Marka has an objection, coming from the same old and unreasoned part of her as her distaste for lockpicking. She can’t think of way to give voice to it that won’t sound quite wrong.
“I’ll put it this way,” it continues, “the only satisfactory outcome with this is the roaches walking free. Either the gang wouldn’t agree – likely — and it would have led to a fight, or they would, and preempting them like this is at best a faux pas.”
A moment, and then Marka nods. “Where will they go now?”
“There are shelters for exactly situations like this. I’ve told them where to find one.”
“Are you worried that — would it be better to escort them, or something?”
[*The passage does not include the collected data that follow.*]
(** A call of [next] returns the best available transaction, or nothing if none
    is available. *)
Lemma next_run dn it : settled dn -> iter_inv dn ∅ [] it ->
  next m it = (None, it) /\ (forall h, ~ available m (dom dn) h) \/
  exists h t it', next m it = (Some (tx_of t), it') /\ m !! h = Some t /\ dn !! h = None /\ available m (dom dn) h /\
    (forall h' t', m !! h' = Some t' -> available m (dom dn) h' -> h' = h \/ ref_cmp (tx_ref t') (tx_ref t) = Lt) /\
    settled (<[h := t]> dn) /\ iter_inv (<[h := t]> dn) ∅ [] it'.
Proof.
  intros S J. destruct S as [Hs Hc]. pose proof (conj Hs Hc : settled dn) as S.
  assert (forall h t, m !! h = Some t -> available m (dom dn) h <-> tx_ref t ∈ it_best it) as Hav.
  { intros h t Ht. rewrite (available_iff dn h t Hs Ht), (ii_best _ _ _ _ J). split.
    - intros [Hn Ho]. exists h, t. rewrite occ_nil. split_and!; [done..|lia].
    - intros (h' & t' & Ht' & Hn & _ & Hr & Ho). assert (h' = h) as -> by (eapply (rg_id_inj _ _ _ G); [done..|by rewrite Hr]).
      assert (t' = t) as -> by congruence. rewrite occ_nil in Ho. split; [done|lia]. }
  unfold next. destruct (last (it_best it)) as [r|] eqn:Hlast.
  - right. assert (r ∈ it_best it) as Hr by (apply last_Some in Hlast as [l ->]; set_solver).
    destruct (proj1 (ii_best _ _ _ _ J r) Hr) as (h & t & Ht & Hn & _ & -> & Ho). rewrite occ_nil, Nat.add_0_r in Ho.
    set (it1 := mkBestIterator (awaiting it) (bset_remove ref_cmp (tx_ref t) (it_best it))).
    assert (iter_inv dn {[h := t]} [] it1) as J1.
    { split; simpl; [|apply bset_remove_sorted; eauto; apply J|apply J]. intros r'. rewrite elem_of_bset_remove by (eauto || apply J). rewrite (ii_best _ _ _ _ J). split.
      - intros [(h' & t' & Ht' & Hn' & _ & -> & Ho') Hne]. exists h', t'. split_and!; [done..| |done|done].
        apply lookup_singleton_ne. intros <-. assert (t' = t) as -> by congruence. apply Hne. by apply ref_cmp_Eq.
      - intros (h' & t' & Ht' & Hn' & Hs' & -> & Ho'). apply lookup_singleton_None in Hs'. split; [eauto 10|]. intros He. by apply Hs', (ref_eq G h t h' t'). }
    exists h, t, (foldl (unlock_next m) it1 (unlocks t)). split_and!; [|done|done|by apply (Hav h t)| | |].
    + destruct (length (it_best it)); cbn [next_loop]; rewrite Hlast; fold it1; fold (tx_of t); by rewrite (rg_hash _ _ _ G h t Ht), Ht.
    + intros h' t' Ht' Ha. apply (Hav h' t' Ht') in Ha. destruct (bset_last_max ref_cmp (tx_ref t) (tx_ref t') (it_best it)) as [Heq|]; [apply J|done|done| |by right].
      left. eapply (rg_id_inj _ _ _ G); [done..|by rewrite Heq].
    + split; [by apply insert_subseteq_l|]. intros h' t' Hl. rewrite links_insert by done. apply lookup_insert_Some in Hl as [[<- <-]|[Hne Hl]].
      * rewrite (proj1 (occ_not_elem h (unlocks t)) (no_self G h t Ht)). lia.
      * pose proof (Hc h' t' Hl) as Hh'. pose proof (lookup_weaken _ _ _ _ Hl Hs) as Hm'. rewrite <-(rg_links _ _ _ G h' t' Hm') in Hh' |- *.
        pose proof (proj1 (links_sub m (<[h := t]> dn) h' ltac:(by apply insert_subseteq_l))) as Hsub. rewrite links_insert in Hsub by done. lia.
    + apply iter_inv_commit; [done|]. by apply unlock_all_inv.
  - left. apply last_None in Hlast. split; [rewrite Hlast; simpl; by rewrite Hlast|]. intros h Ha. pose proof Ha as ([t Ht] & _).
    apply (Hav h t Ht) in Ha. rewrite Hlast in Ha. set_solver.
Qed.
Lemma import_to_ready_run used p w : pool_inv used p -> importable used p [w] -> ids_left p (size (wtxs p) + 1) ->
  exists p' used' res, import_to_ready w p = (p', res) /\ shrunk {[whash w]} used p used' p' /\ same_config p p' /\
    ready_report (transaction w) p p' res.
Proof.
  intros I Im Hid. unfold import_to_ready. erewrite bind_Ok by reflexivity. cbn [import_loop].
  destruct (import_round used p w [] I Im Hid) as (f' & us & Hsat & r & used2 & res & Hrun & I2 & Im2 & Hsz & Hid2 & Hsh & Hdm & Hlost & Hres).
  set (p2 := with_pool_ready r (with_future f' p)) in *. set (fuel := size (wtxs p)) in *.
  assert (on_future (satisfy_tags (E := PoolError Hash) (provides (transaction w))) p = (with_future f' p, Ok us)) as Hsat' by by apply on_future_run.
  destruct res as [txs|e|]; [| |done].
  2: { destruct Hres as (Hrep & -> & Heq & Hmv). erewrite bind_Err. 2: { erewrite bind_Ok by exact Hsat'. unfold catch. erewrite on_ready_run by exact Hrun. reflexivity. }
    exists p2, used2. eexists. split_and!; [reflexivity|done|done|]. by split_and!. }
  destruct Hres as (Hrep & Hin & Hmv). destruct (import_loop_run fuel used2 p2 (push_all us []) [] [] txs I2 Im2) as (p' & used' & pr & fl & rm & Hloop & Mv); [cbn [length] in Hsz; unfold fuel; lia|done|].
  specialize (Hmv _ _ _ _ _ Mv). pose proof (mv_all _ _ _ _ _ _ _ _ Hmv) as Hall. rewrite fmap_cons, fmap_nil, list_to_set_singleton_L in Hall.
  pose proof (mv_used _ _ _ _ _ _ _ _ Hmv) as [Hu1 Hu2]. rewrite fmap_cons, fmap_nil, list_to_set_singleton_L in Hu2.
  assert (imports (transaction w) p p' pr fl (txs ++ rm)) as Io by (eapply moved_imports; [apply (im_each _ _ _ Im); left|exact Hmv]).
  erewrite bind_Ok. 2: { erewrite bind_Ok by exact Hsat'. unfold catch. erewrite on_ready_run by exact Hrun. exact Hloop. } cbn beta iota.
  assert (shrunk {[whash w]} used p used' p') as Sh.
  { split; [apply Mv|done|rewrite <-Hall; clear; set_solver| |apply Hmv|apply Hmv]. rewrite size_singleton. pose proof (mv_ids _ _ _ _ _ _ _ _ Hmv) as Hi. simpl in Hi. lia. }
  pose proof (mv_config _ _ _ _ _ _ _ _ Hmv) as Hcfg.
  assert (existsb (fun tx => bool_decide (hash tx = whash w)) (txs ++ rm) = bool_decide (whash w ∈ thashes (txs ++ rm))) as ->.
  { apply eq_bool_prop_intro. rewrite !Is_true_true, existsb_exists, bool_decide_eq_true, elem_of_list_to_set, list_elem_of_fmap.
    setoid_rewrite bool_decide_eq_true. setoid_rewrite <-list_elem_of_In. naive_solver. }
  case_bool_decide as Hcyc.
  - destruct (remove_subtree_run (E := PoolError Hash) used' (pool_ready p') None ([] ++ pr) (pi_ready _ _ (mv_inv _ _ _ _ _ _ _ _ Mv))) as (r' & D & Hrm & Rm).
    erewrite bind_Ok by (apply on_ready_run; exact Hrm). eexists _, used', _. pose proof (rf_txs _ _ _ _ (rm_removed _ _ _ _ _ _ Rm)) as Htxs. split_and!; [reflexivity| | |].
    + assert (dom (index (ready r')) ⊆ dom (rtxs p')) as Hsub by (rewrite Htxs; apply dom_filter_subseteq).
      split; simpl; [|apply Sh| | |apply Sh|apply Sh].
      * apply shrink_ready_inv; [apply Mv|by eapply removing_inv; [apply Mv|]|]. intros tag h. rewrite (rf_provided _ _ _ _ (rm_removed _ _ _ _ _ _ Rm)). intros [Hp _]%map_lookup_filter_Some. done.
      * pose proof (sh_all _ _ _ _ _ Sh) as Hs. clear -Hs Hsub. set_solver.
      * rewrite (rf_id _ _ _ _ (rm_removed _ _ _ _ _ _ Rm)). apply Sh.
    + eapply same_config_trans; [exact Hcfg|done].
    + split; [done|]. exists p', pr, fl, (txs ++ rm). split_and!; [done..|]. intros h. cbn [with_pool_ready pool_ready]. rewrite Htxs.
      rewrite elem_of_dom. split.
      * intros [t [Ht Hd]%map_lookup_filter_Some]. split; [by eapply elem_of_dom_2|]. contradict Hd. by apply (removed_iff used' p' pr D r' h (mv_inv _ _ _ _ _ _ _ _ Mv) Rm).
      * intros [[t Ht]%elem_of_dom Hd]. exists t. apply map_lookup_filter_Some. split; [done|]. contradict Hd. by apply (removed_iff used' p' pr D r' h (mv_inv _ _ _ _ _ _ _ _ Mv) Rm).
  - exists p', used'. eexists. split_and!; [reflexivity|done|done|]. split_and!; [done|done| |done].
    pose proof (io_readies _ _ _ _ _ _ Io) as Hr. clear -Hr Hcyc. set_solver.
Qed.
“Roaches are free persons. Once they get to the streets, the danger is the same as any other person walking the streets. It’s danger I neither will nor can protect everyone from.”
Marka looks over the roaches. There are three larger females, and a few more males. Some are much smaller — nymphs. “What do you think they were doing with them?”
Some ideas Marka’s mind supplies immediately: kept for fighting or as some manner of guard-roach, kept as pets (the cages and chains would draw no second glances if these were hoppers or blue beetles, after all), or — and this fits with the gang’s former operations – conditions of debt bondange (which are legal) that sometimes get too close to conditions of undignified keeping of vinculated kinds (which is illegal).
“I don’t care to speculate.”
They leave the room after the tallowbane gives one of the mothers — who seemed to have some authority — a bag of claw pieces.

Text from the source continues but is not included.